* **ABOUT THIS EXERCISE**: Please count the lines in the data below that hold the word "page", and give only the number.
BEGIN EXTRACTED DATA
(* ===== verification/Pricing.v ===== *)
(** * Pricing: settings, the quote, and [GET /api/order/initial]

    The Pricing Calculator is not a function of its own in the source: the
    same lines appear in [view_order_initial] (view_order.py 289-294 and
    336-339) and in [view_order_checkout_submit] (373-378 and 394-398).
    Each reads the settings [discount_value], [taxes_value] and
    [total_shipment] with [.first()] (missing rows count as [Decimal(0)]),
    converts them with [Decimal(...)], and computes
    [discount = subtotal * (d / 100)], [taxes = subtotal * (t / 100)] and
    [total_paid = (subtotal + taxes + shipment) - discount].  Here the
    reading is [read_pricing], the arithmetic [compute_quote], and
    [view_order_initial] is the handler that shows the quote. *)

From stdpp Require Import gmap strings.
From Stdlib Require Import ZArith QArith Lia Ascii String.
From S2P Require Import Prelude Decimal Schema Session Fixtures Cart.

Open Scope Z_scope.
Open Scope store_scope.

Module Pricing.
Import Cart.

(** ** Settings *)

Fixpoint drop_spaces (s : string) : string :=
  match s with
  | String c rest => if Ascii.eqb c " " then drop_spaces rest else s
  | EmptyString => EmptyString
  end.

(** MySQL compares [Setting.key_name == 'discount_value'] under the
    table's default collation: case-insensitive, trailing spaces ignored
    (PAD SPACE). *)
Definition key_matches (stored wanted : string) : bool :=
  String.eqb (lower (string_rev (drop_spaces (string_rev stored))))
             (lower (string_rev (drop_spaces (string_rev wanted)))).

(** [db.query(Setting).filter(Setting.key_name == key).first()] *)
Definition find_setting (key : string) (d : db) : option (Z * setting) :=
  select_first (fun st => key_matches (key_name st) key) (settings d).

(** [Decimal(get.key_value) if get != None else Decimal(0)] as a value:
    [None] when the conversion fails.  A non-finite literal ([NaN],
    [Infinity]) is also a failure: the code does not raise at the
    conversion, but the request fails later, when the value is encoded
    into the JSON response or written into a DECIMAL column. *)
Definition setting_value (key : string) (d : db) : option Q :=
  match find_setting key d with
  | None => Some 0%Q
  | Some (_, st) =>
      match parse_decimal (key_value st) with
      | Some (Finite q) => Some q
      | _ => None
      end
  end.

Definition setting_decimal (key : string) : M Q :=
  v <- query (setting_value key);;
  match v with Some q => ret q | None => raise DecimalError end.

Record pricing_settings := mk_pricing {
  ps_discount : Q;   (** iDiscount: percent *)
  ps_taxes : Q;      (** iTaxes: percent *)
  ps_shipment : Q    (** iShipment: flat amount *)
}.

Definition read_pricing : M pricing_settings :=
  iDiscount <- setting_decimal "discount_value";;
  iTaxes <- setting_decimal "taxes_value";;
  iShipment <- setting_decimal "total_shipment";;
  ret (mk_pricing iDiscount iTaxes iShipment).

(** The three settings of a state, when they all convert. *)
Definition pricing_of (d : db) : option pricing_settings :=
  match setting_value "discount_value" d, setting_value "taxes_value" d,
        setting_value "total_shipment" d with
  | Some a, Some b, Some c => Some (mk_pricing a b c)
  | _, _, _ => None
  end.

(** ** The quote *)

Record quote := mk_quote {
  quote_discount : Q;
  quote_taxes : Q;
  quote_shipment : Q;
  quote_total_paid : Q
}.

Definition compute_quote (sub : Q) (ps : pricing_settings) : quote :=
  let discount := (sub * (ps_discount ps / 100))%Q in
  let taxes := (sub * (ps_taxes ps / 100))%Q in
  mk_quote discount taxes (ps_shipment ps) ((sub + taxes + ps_shipment ps) - discount)%Q.

(** ** [GET /api/order/initial] *)

(** One entry of [carts]: product name, price, quantity and line total
    of a cart line (the inner join with [ProductInventory] and [Product]).
    The query has no ORDER BY: the order of the list is not specified. *)
Definition cart_row : Type := (string * Z * Z * Z)%type.

Definition cart_rows (oid : Z) (d : db) : list cart_row :=
  omap (fun kr : Z * order_detail =>
          let r := kr.2 in
          if detail_order_id r =? oid then
            match inventories d !! detail_inventory_id r with
            | Some i =>
                match products d !! inv_product_id i with
                | Some p => Some (product_name p, detail_price r, detail_qty r, detail_total r)
                | None => None
                end
            | None => None
            end
          else None)
    (map_to_list (details d)).

(** [db.query(func.sum(OrderDetail.qty)).filter(OrderDetail.order_id == id).scalar()] *)
Definition order_qty_sum (oid : Z) (d : db) : option Z :=
  sql_sum detail_qty (fun r => detail_order_id r =? oid) (details d).

Record initial_order := mk_initial_order {
  init_id : Z;
  init_invoice_number : string;
  init_total_item : option Z;
  init_subtotal : Q;
  init_quote : quote
}.

(** The payload; the list of active payment methods ordered by name and
    the [user_result] dictionary (the user's own columns) are left out. *)
Record initial_payload := mk_initial {
  initial_order_of : initial_order;
  initial_carts : list cart_row;
  initial_settings : pricing_settings
}.

Definition view_order_initial (uid : Z) : M (response initial_payload) :=
  order <- query (find_draft uid);;
  user <- query (fun d => users d !! uid);;
  ps <- read_pricing;;
  carts <- (match order with
            | Some (oid, _) => query (cart_rows oid)
            | None => ret []
            end);;
  _ <- get_some user;;
  r <- get_some order;;
  let '(oid, o) := r in
  let sub := dec_of_units (subtotal o) in
  total_item <- query (order_qty_sum oid);;
  ret (Ok200 (mk_initial (mk_initial_order oid (invoice_number o) total_item sub
                            (compute_quote sub ps)) carts ps)).

(** ** Lemmas *)

(** Reading the three settings either yields [pricing_of] of the working
    state or raises [DecimalError]. *)
Lemma read_pricing_eval {B} (k : pricing_settings -> M B) s :
  bind read_pricing k s =
    match pricing_of (pending s) with
    | Some ps => k ps s
    | None => (Raise DecimalError, mk_session (committed s) (committed s))
    end.
Proof.
  unfold read_pricing, setting_decimal, pricing_of. hstep.
  destruct (setting_value "discount_value" (pending s)); hstep; [|reflexivity].
  destruct (setting_value "taxes_value" (pending s)); hstep; [|reflexivity].
  destruct (setting_value "total_shipment" (pending s)); hstep; reflexivity.
Qed.

(** The pricing depends on the [setting] table only. *)
Lemma pricing_of_settings d1 d2 : settings d1 = settings d2 -> pricing_of d1 = pricing_of d2.
Proof. intros Hs. unfold pricing_of, setting_value, find_setting. by rewrite Hs. Qed.

(** A page that answers 200 is the quote of an existing caller's draft. *)
Lemma initial_run_success uid d p d1 :
  run (view_order_initial uid) d = (Return (Ok200 p), d1) ->
  exists u oid o ps,
    users d !! uid = Some u /\ find_draft uid d = Some (oid, o) /\ pricing_of d = Some ps /\
    p = mk_initial (mk_initial_order oid (invoice_number o) (order_qty_sum oid d) (dec_of_units (subtotal o))
                      (compute_quote (dec_of_units (subtotal o)) ps)) (cart_rows oid d) ps.
Proof.
  unfold run, view_order_initial. hstep. rewrite read_pricing_eval. cbn [pending committed].
  destruct (pricing_of d) as [ps|] eqn:Hps; [|done].
  destruct (find_draft uid d) as [[oid o]|] eqn:Hd; destruct (users d !! uid) as [u|] eqn:Hu;
    hstep; try done.
  intros [= <- _]. eauto 10.
Qed.

(** C17: [GET /api/order/initial] is read-only and shows the caller's
    draft with [total_item = SUM(qty)] of its lines, its cart lines, the
    three settings [d], [t] and [s] as read, and the quote of its stored
    subtotal (lines 336-339): [discount = subtotal * d / 100],
    [taxes = subtotal * t / 100], the shipment [s] and
    [total_paid = subtotal + taxes + s - discount]. *)
Theorem initial_reports_quote uid d u oid o dv tv sv :
  users d !! uid = Some u -> find_draft uid d = Some (oid, o) ->
  setting_value "discount_value" d = Some dv -> setting_value "taxes_value" d = Some tv ->
  setting_value "total_shipment" d = Some sv ->
  let sub := dec_of_units (subtotal o) in
  run (view_order_initial uid) d =
    (Return (Ok200 (mk_initial
       (mk_initial_order oid (invoice_number o) (order_qty_sum oid d) sub
          (mk_quote (sub * (dv / 100)) (sub * (tv / 100)) sv ((sub + sub * (tv / 100) + sv) - sub * (dv / 100))))
       (cart_rows oid d) (mk_pricing dv tv sv))), d).
Proof.
  intros Hu Hd Hdv Htv Hsv sub. unfold run, view_order_initial. hstep.
  rewrite Hd, Hu, read_pricing_eval. cbn [pending committed].
  unfold pricing_of. rewrite Hdv, Htv, Hsv. hstep. reflexivity.
Qed.

(** Without a draft order the page fails ([order.id] on [None] in
    the handler; a bad setting fails first) and changes nothing. *)
Theorem initial_without_draft_fails uid d :
  find_draft uid d = None ->
  run (view_order_initial uid) d =
    (Raise (if pricing_of d is Some _ then AttributeError else DecimalError), d).
Proof.
  intros Hd. unfold run, view_order_initial. hstep.
  rewrite Hd, read_pricing_eval. cbn [pending committed].
  destruct (pricing_of d); [|reflexivity].
  hstep. destruct (users d !! uid); hstep; reflexivity.
Qed.

(** ** Witnesses *)

(** Alice's draft of 400.0000 with 5% discount, 10% taxes and 50.0000
    shipping: 20.0000 off, 40.0000 of taxes, 470.0000 to pay. *)
Lemma initial_reports_quote_witness :
  setting_value "discount_value" demo_cart_db = Some 5%Q /\
  setting_value "taxes_value" demo_cart_db = Some 10%Q /\
  setting_value "total_shipment" demo_cart_db = Some 50%Q /\
  run (view_order_initial 1) demo_cart_db =
    (Return (Ok200 (mk_initial
       (mk_initial_order 1 "638000000000000000" (order_qty_sum 1 demo_cart_db) (dec_of_units 4000000)
          (mk_quote (dec_of_units 4000000 * (5 / 100)) (dec_of_units 4000000 * (10 / 100)) 50
             ((dec_of_units 4000000 + dec_of_units 4000000 * (10 / 100) + 50) - dec_of_units 4000000 * (5 / 100))))
       (cart_rows 1 demo_cart_db) (mk_pricing 5 10 50))), demo_cart_db).
Proof.
  assert (Hd : setting_value "discount_value" demo_cart_db = Some 5%Q) by (vm_compute; reflexivity).
  assert (Ht : setting_value "taxes_value" demo_cart_db = Some 10%Q) by (vm_compute; reflexivity).
  assert (Hs : setting_value "total_shipment" demo_cart_db = Some 50%Q) by (vm_compute; reflexivity).
  split; [exact Hd|]. split; [exact Ht|]. split; [exact Hs|].
  exact (initial_reports_quote 1 demo_cart_db alice 1
           (mk_order 1 None "638000000000000000" (Some 4) 4000000 0 0 0 4000000 0) 5 10 50
           eq_refl eq_refl Hd Ht Hs).
Defined.

(** Bob has no draft order. *)
Lemma initial_without_draft_fails_witness :
  run (view_order_initial 2) demo_cart_db =
    (Raise (if pricing_of demo_cart_db is Some _ then AttributeError else DecimalError), demo_cart_db).
Proof. apply initial_without_draft_fails. vm_compute. reflexivity. Defined.

End Pricing.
END EXTRACTED DATA
* **ANSWER FOR THIS EXERCISE**: 2